Keep meticulous and accurate records of all your financial transactions. This practice is good for general business management, of course, but it’s also critical in understanding how the reserve impacts your cash flow. These records are invaluable if you intend to renegotiate terms with your processor.

#3

Monitor Chargebacks

Vigilantly track and manage chargebacks. A lower rate of chargebacks strengthens your reputation with the processor and could be a strong argument for more favorable reserve terms. Implement strategies to reduce chargebacks, like clear customer communication and quick dispute resolution.

#4

Improve Transaction Security

Invest in robust security measures to minimize fraud. This means adopting a multilayer strategy to detect and prevent fraud. Demonstrating a low risk of fraudulent transactions can convince your processor to consider lowering your reserve requirement.

#5

Negotiate at Start

When establishing your merchant account, proactively negotiate the terms of the reserve. Present a well-thought-out business plan and financial forecasts to make a case for lower reserve requirements. The better your plan, the more leverage you have.

#6

Regularly Review Account Performance

Periodically evaluate how your account is performing. Look for trends in sales, chargebacks, and any other factors that could influence your reserve. Improved performance can be a basis for negotiating a reduction in your reserve.

#7

Communicate With Your Processor

Keep an open line of communication with your payment processor. Regularly update them about your business’s growth, changes in operation, and any other factors that could affect risk assessment. Good communication can lead to better understanding and potentially more favorable terms.

#8

Explore Reserve Reduction

Is your business showing consistent, strong performance?

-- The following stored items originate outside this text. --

(** After a caching call on a store whose release-group metadata has its
    identity rows: [get_recording_meta] of the recording answers the stored
    row when that was as new as the call or newer, and the call's own fields
    otherwise; every other recording is answered as before; and each release
    group of the map has metadata as new as the call said, an identity row,
    and is among the release groups of the recording. *)
Theorem cache_then_lookup (recording : recording_dict) (s : Store) :
  release_group_identities_present s ->
  let m := rec_mbid recording in
  let s1 := snd (cache_musicbrainz_metadata recording s) in
  fst (Lookups.get_recording_meta m s1)
  = Returned (Some match fst (Lookups.get_recording_meta m s) with
                   | Returned (Some old) =>
                       if rm_last_updated old >=? rec_last_updated recording
                       then old
                       else {| rm_mbid := m; rm_name := rec_name recording;
                               rm_artist_credit := rec_artist_credit recording;
                               rm_last_updated := rec_last_updated recording |}
                   | _ => {| rm_mbid := m; rm_name := rec_name recording;
                             rm_artist_credit := rec_artist_credit recording;
                             rm_last_updated := rec_last_updated recording |}
                   end)
  /\ (forall other, other <> m ->
        fst (Lookups.get_recording_meta other s1)
        = fst (Lookups.get_recording_meta other s))
  /\ (forall rg, In rg (map snd (rec_release_group_map recording)) ->
        (exists row, Lookups.get_release_group_meta (rg_mbid rg) s1 = Some row
                     /\ rgm_mbid row = rg_mbid rg
                     /\ rg_last_updated rg <= rgm_last_updated row)
        /\ In (rg_mbid rg) (tbl_release_group s1)
        /\ In (rg_mbid rg) (Lookups.get_release_groups_for_recording m s1)).
Proof.
  intros Hids m s1.
  assert (Hids1 : release_group_identities_present s1).
  { subst s1. unfold cache_musicbrainz_metadata.
    apply (keeps_begin release_group_identities_present); [|exact Hids].
    apply keeps_bind; [|intros _; apply cache_release_groups_keeps_identities].
    apply unchanged_keeps_identities; apply add_recording_meta_frame; reflexivity. }
  destruct (cache_settles recording s) as (s1' & E & _ & Hrgs).
  assert (Es1 : s1 = s1') by (subst s1; rewrite E; reflexivity).
  assert (Hmeta : exists s0 a, _add_recording_meta recording s = inr (a, s0)
                               /\ tbl_recording_meta s1 = tbl_recording_meta s0).
  { subst s1. unfold cache_musicbrainz_metadata, begin, bind.
    destruct (add_recording_meta_stored recording s) as (s0 & _ & _ & E0 & _).
    rewrite E0.
    destruct (cache_release_groups_returns (rec_mbid recording)
                (map snd (rec_release_group_map recording)) s0) as (s2 & E2).
    rewrite E2. exists s0, tt. split; [reflexivity|]. cbn [snd].
    exact (cache_release_groups_frame tbl_recording_meta _ _
             ltac:(reflexivity) ltac:(reflexivity) ltac:(reflexivity) _ _ _ E2). }
  destruct Hmeta as (s0 & a & E0 & Htbl).
  destruct (add_recording_meta_lookup recording s s0 a E0) as [Hmine Hothers].
  unfold Lookups.get_recording_meta, begin, _get_recording_meta, query.
  cbn [fst]. unfold recording_meta_rows in Hmine, Hothers.
  split; [|split].
  - rewrite Htbl. fold m in Hmine. rewrite Hmine. reflexivity.
  - intros other Hne. rewrite Htbl, (Hothers other Hne). reflexivity.
  - intros rg Hin. rewrite Es1.
    destruct (Hrgs rg Hin) as [(row & rows & Hr & Hle) Hl].
    assert (Hrow : In row (tbl_release_group_meta s1') /\ rgm_mbid row = rg_mbid rg).
    { assert (Hin' : In row (release_group_meta_rows (rg_mbid rg) s1'))
        by (rewrite Hr; left; reflexivity).
      apply filter_In in Hin' as [Hin' Hm]. apply String.eqb_eq in Hm. tauto. }
    split; [|split].
    + exists row. unfold Lookups.get_release_group_meta.
      unfold release_group_meta_rows in Hr. rewrite Hr.
      split; [reflexivity|]. split; [tauto | exact Hle].
    + rewrite <- (proj2 Hrow). rewrite <- Es1. apply Hids1. rewrite Es1. tauto.
    + unfold Lookups.get_release_groups_for_recording. apply in_map_iff.
      exists {| lk_recording_mbid := m; lk_release_group_mbid := rg_mbid rg |}.
      split; [reflexivity|]. apply filter_In. split; [exact Hl|].
      apply String.eqb_refl.
Qed.
Lemma canonical_groups s :
  canonical s = true ↔ ∃ a b c d e, groups a b c d e ∧ s = hyphens a b c d e.
Proof.
  split.
  - unfold canonical. intros H.
    repeat (apply andb_prop in H as [H ?]).
    apply bool_decide_eq_true in H.
    chars s 36.
    repeat match goal with
           | H : bool_decide _ = true |- _ =>
               apply bool_decide_eq_true in H; cbn in H; simplify_eq
           end.
    eexists (String _ (String _ (String _ (String _ (String _ (String _ (String _ (String _ "")))))))),
      (String _ (String _ (String _ (String _ "")))),
      (String _ (String _ (String _ (String _ "")))),
      (String _ (String _ (String _ (String _ "")))),
      (String _ (String _ (String _ (String _ (String _ (String _ (String _ (String _
         (String _ (String _ (String _ (String _ "")))))))))))).
    split; [|reflexivity]. by split.
  - intros (a&b&c&d&e&[]&->).
    chars a 8. chars b 4. chars c 4. chars d 4. chars e 12.
    unfold canonical.
    cbv [hyphens slice String.substring String.append Nat.sub String.length all] in *.
    repeat match goal with
           | H : _ && _ = true |- _ => apply andb_prop in H as [? H]
           end.
    repeat (apply andb_true_intro; split);
      first [by apply bool_decide_eq_true_2 | assumption | reflexivity].
Qed.

(** Cutting the 32 digits into groups and joining them with hyphens. *)
Lemma hyphenate_groups a b c d e :
  groups a b c d e →
  let hex := a +:+ b +:+ c +:+ d +:+ e in
  slice 0 8 hex +:+ "-" +:+ slice 8 12 hex +:+ "-" +:+
  slice 12 16 hex +:+ "-" +:+ slice 16 20 hex +:+ "-" +:+
  String.substring 20 (String.length hex - 20) hex
  = hyphens a b c d e.
Proof.
  intros [].
  chars a 8. chars b 4. chars c 4. chars d 4. chars e 12.
  reflexivity.
Qed.

Lemma groups_digits a b c d e :
  groups a b c d e →
  let hex := a +:+ b +:+ c +:+ d +:+ e in
  String.length hex = 32%nat ∧ all is_lower_hex hex = true.
Proof.
  intros []. split.
  - rewrite !length_sapp. lia.
  - rewrite !all_sapp. by repeat (apply andb_true_intro; split).
Qed.
End CanonFacts.

Module UuidRoundTrip.
Import Py PyFacts UuidFacts HexFacts CanonFacts.
Import Uuid.

Local Arguments is_lower_hex : simpl never.

Lemma id_char_facts c :
  id_char c = true →
  negb (Ascii.eqb c "u") = true ∧
  negb (bool_decide (c ∈ list_ascii_of_string "{}")) = true ∧
  isspace c = false.
Proof.
  destruct c as [[] [] [] [] [] [] [] []]; intros H; try discriminate H;
    vm_compute; done.
Qed.

Lemma lower_hex_not_hyphen c :
  is_lower_hex c = true → negb (Ascii.eqb c "-") = true.
Proof.
  intros H. destruct (lower_hex_char c H) as (_&_&Hne&_).
  by apply negb_true_iff, Ascii.eqb_neq.
Qed.

Lemma int16_digits c0 c1 ds :
  is_lower_hex c0 = true → is_lower_hex c1 = true →
  int16 (String c0 (String c1 ds))
  = Z.of_N <$> digits16 0 false (String c0 (String c1 ds)).
Proof.
  destruct c0 as [[] [] [] [] [] [] [] []]; intros H0; try discriminate H0;
    destruct c1 as [[] [] [] [] [] [] [] []]; intros H1; try discriminate H1;
    reflexivity.
Qed.

Lemma all_id_char a b c d e :
  groups a b c d e → all id_char (hyphens a b c d e) = true.
Proof.
  intros []. unfold hyphens. rewrite !all_sapp.
  assert (∀ x, all is_lower_hex x = true → all id_char x = true) as Hx.
  { intros x. apply all_impl. intros ch Hch. unfold id_char. by rewrite Hch. }
  rewrite (Hx a), (Hx b), (Hx c), (Hx d), (Hx e) by done. reflexivity.
Qed.

Lemma remove_hyphens a b c d e :
  groups a b c d e →
  remove "-" (hyphens a b c d e) = a +:+ b +:+ c +:+ d +:+ e.
Proof.
  intros []. unfold hyphens. rewrite !remove_char_app.
  assert (∀ x, all is_lower_hex x = true → remove "-" x = x) as Hx.
  { intros x Hx. apply remove_absent. revert Hx. apply all_impl.
    apply lower_hex_not_hyphen. }
  rewrite (Hx a), (Hx b), (Hx c), (Hx d), (Hx e) by done.
  change (remove "-" "-") with "". reflexivity.
Qed.

(** Reading a canonical id and printing it gives the id back. *)
Lemma UUID_canonical s :
  canonical s = true → ∃ n, UUID s = Some n ∧ str n = s.
Proof.
  intros (a&b&c&d&e&Hg&->)%canonical_groups.
  pose proof (all_id_char _ _ _ _ _ Hg) as Hall.
  pose proof (groups_digits _ _ _ _ _ Hg) as [Hlen Hhex]. cbv zeta in *.
  set (hex := a +:+ b +:+ c +:+ d +:+ e) in *.
  exists (zval hex).
  pose proof (zval_bound hex Hhex) as Hb. rewrite Hlen in Hb.
  assert (UUID (hyphens a b c d e) = Some (zval hex)) as HU.
  { unfold UUID.
    rewrite (remove_absent "u" "rn:")
      by (revert Hall; apply all_impl; intros ch Hch; by apply id_char_facts).
    rewrite (remove_absent "u" "uid:")
      by (revert Hall; apply all_impl; intros ch Hch; by apply id_char_facts).
    unfold strip_chars. rewrite strip_by_absent
      by (revert Hall; apply all_impl; intros ch Hch; by apply id_char_facts).
    rewrite remove_hyphens by done. fold hex.
    rewrite bool_decide_eq_true_2 by done.
    destruct hex as [|c0 [|c1 ds]] eqn:Hds; [done..|].
    rewrite <- Hds in *.
    assert (int16 hex = Some (zval hex)) as ->.
    { rewrite Hds. rewrite int16_digits.
      - rewrite <- Hds.
        destruct (digits16_lower 0 hex Hhex) as (v&->&Hv).
        simpl. f_equal. lia.
      - rewrite Hds in Hhex. simpl in Hhex. by apply andb_prop in Hhex as [? _].
      - rewrite Hds in Hhex. simpl in Hhex.
        apply andb_prop in Hhex as [_ Hhex]. by apply andb_prop in Hhex as [? _]. }
    assert ((0 <=? zval hex) && (zval hex <? 2 ^ 128) = true) as ->; [|done].
    apply andb_true_intro. split; [apply Z.leb_le|apply Z.ltb_lt]; lia. }
  split; [done|].
  unfold str. rewrite format_032x_small by lia.
  rewrite <- Hlen, hex_width_zval by done.
  by apply hyphenate_groups.
Qed.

If so, you may consider discussing a reserve reduction with your processor. Highlight your positive transaction history and lowered risk profile as leverage in these discussions. As we mentioned above, though, be sure to approach this topic tactfully.

#9

Plan for Cash Flow

Integrate the reserve into your broader cash flow management strategy. Ensure that you have adequate working capital to operate efficiently, considering the portion of funds tied up in the reserve. Effective cash flow planning can help mitigate the impact of the reserve on your day-to-day operations.

#10

Stay Informed 

Regularly update yourself on industry trends and standard practices regarding merchant account reserves. Understanding what is typical in your industry helps ensure you are receiving fair treatment and can inform your negotiations.

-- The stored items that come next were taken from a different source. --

Lemma run_history g w :
  history (remote (snd (main g w))) = history (remote w) ++ run_events g w.
Proof.
  destruct (LIVEKIT_URL g) as [u|] eqn:U.
  - destruct (faults (remote w) (List.length (history (remote w)))) eqn:F.
    + rewrite (run_events_without_client g w U F), (main_without_client g w U F).
      simpl. now rewrite connected_history, serve_reply, F.
    + rewrite (run_events_with_url g w U F).
      destruct (main_with_url g w U F) as [Hr _]. rewrite Hr.
      unfold released. rewrite serve_history. unfold reconciled.
      rewrite exec_history, connected_history, serve_reply, F.
      now rewrite <- !app_assoc.
  - now rewrite (run_events_without_url g w U), (main_without_url g w U).
Qed.

(** ** Events of a call sequence *)

Lemma events_calls cs R :
  exists rest, cs = map ev_call (events cs R) ++ rest.
Proof.
  revert R. induction cs as [|c cs IH]; intros R; simpl.
  - now exists [].
  - destruct (faults R _).
    + now exists cs.
    + destruct (IH (snd (serve c R))) as [rest Hrest].
      exists rest. simpl. now rewrite <- Hrest.
Qed.

(** A call that raised is the last one served. *)
Lemma events_fault_last cs R pre e post :
  events cs R = pre ++ e :: post -> ev_reply e = Fault -> post = [].
Proof.
  revert R pre. induction cs as [|c cs IH]; intros R pre H E; simpl in H.
  - now destruct pre.
  - destruct pre as [|p pre]; simpl in H; injection H as H1 H2.
    + subst e. simpl in E. rewrite serve_reply in E.
      destruct (faults R _); [now symmetry|].
      now apply answer_not_Fault in E.
    + destruct (faults R _).
      * now destruct pre.
      * eapply IH; eauto.
Qed.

Need Help Lowering Risk Factors?

Restricted access to the funds tied up in your merchant account reserve can cause cashflow issues and other problems. A high number of chargebacks can get your business labeled “high risk,” even if no other risk factors apply.

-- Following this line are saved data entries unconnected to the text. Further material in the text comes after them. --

(** What [finish] leaves of the rows [l], for any [sort_index] that
    sorts. *)
Lemma finish_spec (pd : api) (start_ end_ : Z) (l : list (Z * R)) :
  sorts pd ->
  let kept := finish pd start_ end_ l in
  StronglySorted Z.lt (map fst kept)
  /\ (forall r, In r kept -> In r l /\ start_ <= fst r <= end_)
  /\ (forall r, In r l -> start_ <= fst r <= end_ ->
                exists r', In r' kept /\ fst r' = fst r)
  /\ (forall r, In r kept ->
                find (fun x => fst x =? fst r)
                     (sort_index pd R (in_range start_ end_ l))
                = Some r).
Proof.
  intros Hsort kept. subst kept. unfold finish.
  destruct (Hsort R (in_range start_ end_ l)) as [P S].
  apply (Sorted_StronglySorted key_le_transitive) in S.
  split; [apply strict_index, drop_duplicated_strict; exact S|].
  split; [|split].
  - intros r I. destruct (drop_duplicated_In _ _ _ I) as [I' _].
    apply (Permutation_in _ (Permutation_sym P)) in I'.
    apply in_range_In in I'. exact I'.
  - intros r I B.
    apply drop_duplicated_complete; [|intros []].
    apply (Permutation_in _ P). apply in_range_In. auto.
  - intros r I. exact (drop_duplicated_first _ _ _ I).
Qed.

(** A [sort_index] that leaves rows with equal index values in their
    order. *)
Definition stable (pd : api) : Prop :=
  forall (T : Type) (l : list (Z * T)) (k : Z),
    filter (fun x => fst x =? k) (sort_index pd T l)
    = filter (fun x => fst x =? k) l.

Lemma find_filter {A} (p : A -> bool) (l : list A) :
  find p l = hd_error (filter p l).
Proof.
  induction l as [|x r IH]; simpl; [reflexivity|].
  destruct (p x); [reflexivity|exact IH].
Qed.

Lemma filter_in_range (start_ end_ k : Z) (l : list (Z * R)) :
  start_ <= k <= end_ ->
  filter (fun x => fst x =? k) (in_range start_ end_ l)
  = filter (fun x => fst x =? k) l.
Proof.
  intros B. unfold in_range. induction l as [|x r IH]; simpl; [reflexivity|].
  destruct (Z.eqb_spec (fst x) k) as [E|E].
  - assert (I : (start_ <=? fst x) && (fst x <=? end_) = true).
    { apply andb_true_iff. rewrite !Z.leb_le. lia. }
    rewrite I. simpl. destruct (Z.eqb_spec (fst x) k); [|contradiction].
    rewrite IH. reflexivity.
  - destruct ((start_ <=? fst x) && (fst x <=? end_)); simpl;
      [destruct (Z.eqb_spec (fst x) k); [contradiction|]|]; exact IH.
Qed.

(** With a stable sort, the row kept for a timestamp is the first row with
    that timestamp among the rows given. *)
Lemma finish_first_stable (pd : api) (start_ end_ : Z) (l : list (Z * R)) :
  sorts pd -> stable pd ->
  forall r, In r (finish pd start_ end_ l) ->
            find (fun x => fst x =? fst r) l = Some r.
Proof.
  intros Hsort Hstable r I.
  destruct (finish_spec pd start_ end_ l Hsort) as (_ & S2 & _ & S4).
  rewrite <- (S4 r I), !find_filter, Hstable.
  rewrite filter_in_range; [reflexivity|]. exact (proj2 (S2 r I)).
Qed.

End SeriesFacts.

Section SortFacts.
Import Pandas.

Context {R : Type}.

Lemma insert_row_perm (x : Z * R) (l : list (Z * R)) :
  Permutation (x :: l) (insert_row x l).
Proof.
  induction l as [|y r IH]; simpl; [apply Permutation_refl|].
  destruct (fst x <=? fst y); [apply Permutation_refl|].
  eapply Permutation_trans; [apply perm_swap|].
  apply perm_skip. exact IH.
Qed.

Lemma insert_row_sorted (x : Z * R) (l : list (Z * R)) :
  Sorted (fun a b => fst a <= fst b) l ->
  Sorted (fun a b => fst a <= fst b) (insert_row x l).
Proof.
  induction 1 as [|y r S IH H]; simpl.
  - repeat constructor.
  - destruct (Z.leb_spec (fst x) (fst y)) as [L|L].
    + constructor; [constructor; assumption|]. constructor. simpl. lia.
    + constructor; [exact IH|].
      destruct r as [|z r']; simpl.
      * constructor. simpl. lia.
      * destruct (Z.leb_spec (fst x) (fst z)); constructor; simpl;
          [lia|]. inversion H. assumption.
Qed.

End SortFacts.

(** The sort of the reference instance sorts. *)
Lemma reference_sorts : Pandas.sorts Pandas.reference.
Proof.
  intros T l. simpl. induction l as [|x r [P S]]; simpl.
  - split; constructor.
  - split.
    + eapply Permutation_trans; [apply perm_skip; exact P|].
      apply insert_row_perm.
    + apply insert_row_sorted. exact S.
Qed.

Lemma insert_row_filter {T} (k : Z) (x : Z * T) (l : list (Z * T)) :
  filter (fun y => fst y =? k) (Pandas.insert_row x l)
  = filter (fun y => fst y =? k) (x :: l).
Proof.
  induction l as [|y r IH]; [reflexivity|].
  cbn [Pandas.insert_row]. destruct (Z.leb_spec (fst x) (fst y)) as [L|L];
    [reflexivity|].
  cbn [filter] in *. rewrite IH.
  destruct (Z.eqb_spec (fst x) k) as [E|E]; [|reflexivity].
  destruct (Z.eqb_spec (fst y) k) as [E'|E']; [lia|reflexivity].
Qed.

(** The sort of the reference instance is stable. *)
Lemma reference_stable : stable Pandas.reference.
Proof.
  intros T l k. simpl. induction l as [|x r IH]; [reflexivity|].
  cbn [Pandas.insertion_sort]. rewrite insert_row_filter.
  cbn [filter]. rewrite IH. reflexivity.
Qed.

Section SeriesClaim.
Import Effects Pandas CCXT.

(** C5. Whenever the crypto adapter returns a frame, the loop has ended
    with some accumulated list of candles (the pages it received, one after
    the other), and the rows of the frame are exactly the candles of that
    list whose timestamps lie between the start and the end instant, both
    included: every row is such a candle, every such timestamp has a row;
    the index is strictly ascending, so no timestamp occurs twice; and the
    row kept for a timestamp is the first one with that timestamp in the
    sorted frame. This holds for any [sort_index] that sorts; when the sort
    is also stable, the row kept is the first candle with that timestamp in
    the accumulated list. *)
Theorem fetched_series_filtered_sorted_deduplicated :
  forall (pd : api) (self : CCXTDataSource)
         (symbol start end_ interval : string) (since until : Z)
         (tr tr' : trace) (df : DataFrame),
    sorts pd ->
    to_datetime pd start = Some since ->
    to_datetime pd end_ = Some until ->
    fetch pd self symbol start end_ interval tr = (inr df, tr') ->
    exists (timeframe : string) (s : loop_state),
      while_loop (Z.to_nat max_iterations) self symbol timeframe until
                 (Loop since 0 []) tr = (inr (Some s), tr')
      /\ StronglySorted Z.lt (index df)
      /\ (forall r, In r (rows df) ->
                    exists c, In c (all_ohlcv s) /\ r = row_of c
                              /\ since <= timestamp c <= until)
      /\ (forall c, In c (all_ohlcv s) -> since <= timestamp c <= until ->
                    exists r, In r (rows df) /\ fst r = timestamp c)
      /\ (forall r, In r (rows df) ->
                    find (fun x => fst x =? fst r)
                         (sort_index pd _
                            (in_range since until (map row_of (all_ohlcv s))))
                    = Some r)
      /\ (stable pd ->
          forall r, In r (rows df) ->
                    find (fun x => fst x =? fst r) (map row_of (all_ohlcv s))
                    = Some r).
Proof.
  intros pd self symbol start end_ interval since until tr tr' df
         Hsort Hs He Hf.
  destruct (Dict.get interval INTERVAL_MAP) as [timeframe|] eqn:Hi.
  2:{ unfold fetch in Hf. rewrite Hi in Hf. discriminate Hf. }
  destruct (timeframe_refused self timeframe) eqn:Ht.
  { unfold fetch in Hf. rewrite Hi in Hf. unfold timeframe_refused in Ht.
    destruct (timeframes (the_exchange self)) as [tfs|]; [|discriminate].
    rewrite Ht in Hf. discriminate Hf. }
  rewrite (fetch_run pd self symbol start end_ interval timeframe since until
                     tr Hi Ht Hs He) in Hf.
  destruct (while_loop (Z.to_nat max_iterations) self symbol timeframe until
                       (Loop since 0 []) tr) as [[e|[s|]] tr0] eqn:W;
    try discriminate Hf.
  destruct (iteration s >=? max_iterations); [discriminate Hf|].
  destruct (all_ohlcv s) as [|c0 rest] eqn:A; [discriminate Hf|].
  rewrite <- A in *. injection Hf as <- <-.
  exists timeframe, s. split; [exact W|].
  destruct (finish_spec pd since until (map row_of (all_ohlcv s)) Hsort)
    as (S1 & S2 & S3 & S4).
  assert (Rows : rows (frame_of pd since until (all_ohlcv s))
                 = finish pd since until (map row_of (all_ohlcv s))).
  { unfold frame_of, rows. cbn [index cells]. apply combine_fst_snd. }
  rewrite Rows. split; [exact S1|]. split; [|split].
  - intros r I. destruct (S2 r I) as [I' B].
    apply in_map_iff in I'. destruct I' as (c & <- & Ic).
    exists c. auto.
  - intros c I B. apply (S3 (row_of c)); [|exact B].
    apply in_map. exact I.
  - split; [exact S4|].
    intros Hstable r I.
    apply (finish_first_stable pd since until _ Hsort Hstable r I).
Qed.

End SeriesClaim.

(** Two pages and then an empty one: a candle before the range and the
    first of January, then the first of January again and the second. *)
Definition dec31 : CCXT.candle := CCXT.Candle 1703980800000 41000 41500 40800 41300 100.
Definition jan01 : CCXT.candle := CCXT.Candle 1704067200000 42000 42500 41800 42300 (1005 # 10).
Definition jan01_again : CCXT.candle := CCXT.Candle 1704067200000 42100 42600 41900 42400 (1015 # 10).
Definition jan02 : CCXT.candle := CCXT.Candle 1704153600000 42300 42800 42100 42600 (953 # 10).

In response, Chargebacks911® offers comprehensive, end-to-end chargeback management solutions that can help you permanently reduce fraud and chargeback incidents. Contact us today for more information.

FAQs

What is a merchant account reserve?

A merchant account reserve is a predetermined amount of a business’s revenue that is held in reserve by your acquiring bank. The reserve functions much like a security deposit or escrow account, protecting the financial institution from unforeseen liability.

Do all merchants need account reserves?

Not all merchants need account reserves. Generally, though, all high-risk merchants will be required to maintain a reserve due to risk factors. These may include dependence on card-not-present transactions, risky product offerings, high sales volume, or high average ticket amount. Since chargeback protection is one of the main reasons for merchant account reserves, having a high chargeback ratio is often enough for processors to require a reserve.

Is a reserve account an asset?

Yes. When accounting for the total revenue you have on your books, you must also account for the funds held in reserve, even though you don’t have access to them.

Is there more than one type of account reserve?

Yes. There are three common types of merchant account reserve: a rolling reserve, a capped or accrual reserve, and an up-front reserve. Of these, the rolling reserve is by far the most widely used. Of course, some processors and FIs may also have their own proprietary systems in place.